(* ===== verification/RbBitmapProofs.v ===== *)
(** The operations on extents, on the list of extents the tree holds. *)
From Stdlib Require Import ZArith Lia.
From stdpp Require Import base tactics numbers list gmap.
From S2P Require Import Prelude ExtErr Bitops Rbtree RbtreeProofs RbtreeBalance RbtreeErase RbtreeList RbBitmap.

Abbreviation xelem := (ptr * bmap_rb_extent)%type.
Implicit Types (L R : list xelem) (bp : ext2fs_rb_private).

(** * The state *)

(** [q] follows [p]. *)
Definition adj L (p q : ptr) : Prop := exists L1 a b L2, L = L1 ++ (p, a) :: (q, b) :: L2.

(** The cursors point into the tree; the read cursors, when both are set, to neighbours. *)
Definition cursors bp L : Prop :=
  (forall p, wcursor bp = Some p -> p ∈ L.*1) /\ (forall p, rcursor bp = Some p -> p ∈ L.*1) /\
  (forall p q, rcursor bp = Some p -> rcursor_next bp = Some q -> adj L p q).

(** The private data hold the extents [L], and no other memory. *)
Definition St bp L : Prop :=
  holds (bp_mem bp) L /\ dom (m_heap (bp_mem bp)) = list_to_set (C := gset ptr) L.*1 /\ cursors bp L.

(** * Neighbours *)

Lemma adj_fst L L' p q : L.*1 = L'.*1 -> adj L p q -> adj L' p q.
Proof.
  intros He (L1 & a & b & L2 & ->). rewrite fmap_app in He. symmetry in He.
  apply fmap_app_inv in He as (M1 & M2 & HM1 & HM2 & ->).
  destruct M2 as [|[p' a'] [|[q' b'] M2]]; cbn in HM2; [done..|]. injection HM2 as <- <- _. by exists M1, a', b', M2.
Qed.

Lemma app_cons_same {X Y} (L1 L2 M1 M2 : list (X * Y)) p a b :
  NoDup (L1 ++ (p, a) :: L2).*1 -> L1 ++ (p, a) :: L2 = M1 ++ (p, b) :: M2 -> L1 = M1 /\ a = b /\ L2 = M2.
Proof.
  revert M1. induction L1 as [|[x y] L1 IH]; intros [|[x' y'] M1]; cbn; intros Hn H.
  - by injection H as -> ->.
  - injection H as -> -> ->. apply NoDup_cons in Hn as [Hn _]. exfalso. apply Hn. rewrite fmap_app. cbn. set_solver.
  - injection H as -> -> <-. apply NoDup_cons in Hn as [Hn _]. exfalso. apply Hn. rewrite fmap_app. cbn. set_solver.
  - injection H as -> -> H. apply NoDup_cons in Hn as [_ Hn]. destruct (IH _ Hn H) as (-> & -> & ->). done.
Qed.

(** A neighbour pair survives the removal of another element. *)
Lemma adj_remove L1 x a L2 p q :
  adj (L1 ++ (x, a) :: L2) p q -> p <> x -> q <> x -> adj (L1 ++ L2) p q.
Proof.
  intros (M1 & b & c & M2 & H) Hp Hq. apply app_eq_app in H as (m & [[-> H]|[-> H]]).
  - destruct m as [|y m]; [by injection H|]. injection H as <- H. destruct m as [|z m]; [by injection H|].
    injection H as <- ->. eexists M1, b, c, (m ++ L2). by rewrite <- app_assoc.
  - destruct m as [|y m]; [by injection H|]. injection H as <- ->. eexists (L1 ++ m), b, c, M2. by rewrite <- app_assoc.
Qed.

(** * Running *)

Lemma bbind {X Y} (m : B X) (f : X -> B Y) bp x bp' : m bp = Ret x bp' -> (m ≫= f) bp = f x bp'.
Proof. intros H. unfold mbind, B_bind. by rewrite H. Qed.

Lemma bret {X Y} (x : X) (f : X -> B Y) bp : (mret x ≫= f) bp = f x bp.
Proof. done. Qed.

Lemma tree_read {X} (f : M bmap_rb_extent X) bp x : f (bp_mem bp) = Some (x, bp_mem bp) -> tree_op f bp = Ret x bp.
Proof. intros H. unfold tree_op. rewrite H. by destruct bp. Qed.

Ltac bst H := rewrite (bbind _ _ _ _ _ H).

Lemma St_data bp L p a : St bp L -> (p, a) ∈ L -> node_to_extent (Some p) bp = Ret a bp.
Proof. intros (H & _) Hin. apply tree_read. by eapply get_data_ok. Qed.

Lemma St_next bp L1 p a L2 : St bp (L1 ++ (p, a) :: L2) -> next_of (Some p) bp = Ret (hd_ptr L2) bp.
Proof. intros (H & _). apply tree_read. by eapply next_list. Qed.

Lemma St_prev bp L1 p a L2 : St bp (L1 ++ (p, a) :: L2) -> prev_of (Some p) bp = Ret (last_ptr L1) bp.
Proof. intros (H & _). apply tree_read. by eapply prev_list. Qed.

Lemma St_fuel bp L : St bp L -> nodes_fuel bp = Ret (length L) bp.
Proof.
  intros (H & Hd & _). apply tree_read. unfold get_fuel. f_equal. f_equal. rewrite <- size_dom, Hd.
  rewrite size_list_to_set by (by eapply holds_nodup). by rewrite length_fmap.
Qed.

Lemma St_empty bp L : St bp L -> tree_op ext2fs_rb_empty_root bp = Ret (bool_decide (L = [])) bp.
Proof.
  intros (H & _). apply tree_read. unfold ext2fs_rb_empty_root, get_root, mbind, M_bind. unfold mret, M_ret. f_equal. f_equal.
  apply bool_decide_ext. by apply holds_root.
Qed.

Lemma St_nodup bp L : St bp L -> NoDup L.*1.
Proof. intros (H & _). by eapply holds_nodup. Qed.

(** The cursors of a tree with the same nodes. *)
Lemma cursors_fst bp bp' L L' :
  L.*1 = L'.*1 -> wcursor bp' = wcursor bp -> rcursor bp' = rcursor bp -> rcursor_next bp' = rcursor_next bp ->
  cursors bp L -> cursors bp' L'.
Proof.
  intros He Hw Hr Hn (H1 & H2 & H3). unfold cursors. rewrite Hw, Hr, Hn, <- He. split_and!; [done|done|].
  intros p q Hp Hq. eapply adj_fst; [done|eauto].
Qed.

(** A change of the data of an extent; the cursors stay. *)
Definition same_cursors bp bp' : Prop :=
  wcursor bp' = wcursor bp /\ rcursor bp' = rcursor bp /\ rcursor_next bp' = rcursor_next bp.

Lemma St_write bp L1 p a b L2 :
  St bp (L1 ++ (p, a) :: L2) ->
  exists bp', write_extent (Some p) b bp = Ret tt bp' /\ St bp' (L1 ++ (p, b) :: L2) /\ same_cursors bp bp'.
Proof.
  intros (H & Hd & Hc). destruct (set_data_ok _ _ _ _ b _ H) as (m & E1 & H1 & D1).
  exists (set_mem m bp). unfold write_extent, tree_op. rewrite E1. split_and!; [done| |done].
  split_and!; [done|cbn; rewrite D1, Hd; by rewrite !fmap_app|]. eapply cursors_fst; [..|exact Hc]; try done. by rewrite !fmap_app.
Qed.

(** [rb_free_extent] of a node that is no longer in the tree. *)
Lemma free_extent_run bp p :
  rb_free_extent (Some p) bp = Ret tt
    (mkBp (mkMem (m_root (bp_mem bp)) (delete p (m_heap (bp_mem bp))))
       (if decide (wcursor bp = Some p) then None else wcursor bp)
       (if decide (rcursor bp = Some p) then None else rcursor bp)
       (if decide (rcursor_next bp = Some p) then None else rcursor_next bp)).
Proof.
  unfold rb_free_extent, mbind, B_bind, get_wcursor, get_rcursor, get_rcursor_next, set_wcursor, set_rcursor, set_rcursor_next, free_mem, mret, B_ret.
  destruct bp as [m w r n]. cbn. repeat (case_decide; cbn); done.
Qed.

Lemma St_drop bp L1 p a L2 :
  St bp (L1 ++ (p, a) :: L2) -> exists bp', drop_extent (Some p) bp = Ret tt bp' /\ St bp' (L1 ++ L2).
Proof.
  intros (H & Hd & Hw & Hr & Hn). pose proof (holds_nodup _ _ H) as Hnd.
  assert (Hp : p ∉ (L1 ++ L2).*1).
  { rewrite fmap_app in *. cbn in Hnd. rewrite <- Permutation_middle in Hnd. by apply NoDup_cons in Hnd as [? _]. }
  destruct (erase_list _ _ _ _ _ H) as (m & E1 & I1 & D1). unfold drop_extent.
  assert (tree_op (ext2fs_rb_erase (Some p)) bp = Ret tt (set_mem m bp)) as E2 by (unfold tree_op; by rewrite E1).
  bst E2. rewrite free_extent_run. eexists. split; [reflexivity|]. unfold St, cursors. cbn. split_and!.
  - eapply holds_agree; [..|exact I1]; [done|]. intros q Hq. cbn. apply lookup_delete_ne. set_solver.
  - rewrite dom_delete_L, D1, Hd, fmap_app, !list_to_set_app_L, fmap_app. cbn. rewrite fmap_app in Hp.
    rewrite !list_to_set_app_L. set_solver.
  - intros q. case_decide; [done|]. intros Hq. specialize (Hw q Hq). rewrite fmap_app in *. cbn in Hw. set_solver.
  - intros q. case_decide; [done|]. intros Hq. specialize (Hr q Hq). rewrite fmap_app in *. cbn in Hr. set_solver.
  - intros x y. case_decide; [done|]. case_decide; [done|]. intros Hx Hy. eapply adj_remove; [by apply Hn|congruence|congruence].
Qed.

(** The allocation and the insertion of a new extent, which the cursor is moved to. *)
Lemma St_insert bp L1 L2 parent n start count :
  St bp (L1 ++ L2) -> slot (bp_mem bp) L1 L2 parent n -> rcursor_next bp = None ->
  exists p bp1 bp2, rb_get_new_extent true start count bp = Ret (Some p) bp1 /\
    tree_op (ext2fs_rb_link_node (Some p) parent n;; ext2fs_rb_insert_color (Some p)) bp1 = Ret tt bp2 /\
    St bp2 (L1 ++ (p, mkExt start count) :: L2) /\ same_cursors bp bp2 /\ holds (bp_mem bp1) (L1 ++ L2).
Proof.
  intros (H & Hd & Hw & Hr & Hn) Hs Hnx. unfold rb_get_new_extent. set (p := fresh _).
  assert (Hf : p ∉ dom (m_heap (bp_mem bp))) by (apply is_fresh).
  set (m1 := mkMem _ _). exists p, (set_mem m1 bp).
  assert (Hp : p ∉ (L1 ++ L2).*1) by (rewrite Hd in Hf; set_solver).
  assert (Hs1 : slot m1 L1 L2 parent n).
  { destruct Hs as (k & HR & Hrb & <- & <- & -> & ->). exists k. split_and!; try done.
    destruct HR as (R1 & R2 & R3 & R4). split_and!; [done|done| |done]. cbn. apply con_frame; [|done].
    intros Hin. apply Hf. by eapply con_dom. }
  destruct (insert_list m1 L1 L2 parent n p new_node (mkExt start count) Hs1 ltac:(cbn; by rewrite lookup_insert_eq) Hp)
    as (m2 & E2 & I2 & D2). exists (set_mem m2 bp). split; [done|]. split; [unfold tree_op; cbn; by rewrite E2|]. split; [|split; [done|by eapply slot_holds]].
  unfold St, cursors. cbn. split_and!; [done| | | |].
  - rewrite D2. cbn. rewrite dom_insert_L, Hd, !fmap_app. cbn. rewrite !list_to_set_app_L. set_solver.
  - intros q Hq%Hw. rewrite fmap_app in *. cbn. set_solver.
  - intros q Hq%Hr. rewrite fmap_app in *. cbn. set_solver.
  - rewrite Hnx. done.
Qed.

(** A change of the cursors. *)
Lemma St_cursors bp w r n L :
  St bp L -> cursors (mkBp (bp_mem bp) w r n) L -> St (mkBp (bp_mem bp) w r n) L.
Proof. intros (H & Hd & _) Hc. done. Qed.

···

**WHAT IS BEING ASKED:** Start at the first line of the material. Reproduce every line exactly, ending with the line that holds "apply fmap_app_inv in".

**EXPECTED ANSWER:**
(* ===== verification/RbBitmapProofs.v ===== *)
(** The operations on extents, on the list of extents the tree holds. *)
From Stdlib Require Import ZArith Lia.
From stdpp Require Import base tactics numbers list gmap.
From S2P Require Import Prelude ExtErr Bitops Rbtree RbtreeProofs RbtreeBalance RbtreeErase RbtreeList RbBitmap.

Abbreviation xelem := (ptr * bmap_rb_extent)%type.
Implicit Types (L R : list xelem) (bp : ext2fs_rb_private).

(** * The state *)

(** [q] follows [p]. *)
Definition adj L (p q : ptr) : Prop := exists L1 a b L2, L = L1 ++ (p, a) :: (q, b) :: L2.

(** The cursors point into the tree; the read cursors, when both are set, to neighbours. *)
Definition cursors bp L : Prop :=
  (forall p, wcursor bp = Some p -> p ∈ L.*1) /\ (forall p, rcursor bp = Some p -> p ∈ L.*1) /\
  (forall p q, rcursor bp = Some p -> rcursor_next bp = Some q -> adj L p q).

(** The private data hold the extents [L], and no other memory. *)
Definition St bp L : Prop :=
  holds (bp_mem bp) L /\ dom (m_heap (bp_mem bp)) = list_to_set (C := gset ptr) L.*1 /\ cursors bp L.

(** * Neighbours *)

Lemma adj_fst L L' p q : L.*1 = L'.*1 -> adj L p q -> adj L' p q.
Proof.
  intros He (L1 & a & b & L2 & ->). rewrite fmap_app in He. symmetry in He.
  apply fmap_app_inv in He as (M1 & M2 & HM1 & HM2 & ->).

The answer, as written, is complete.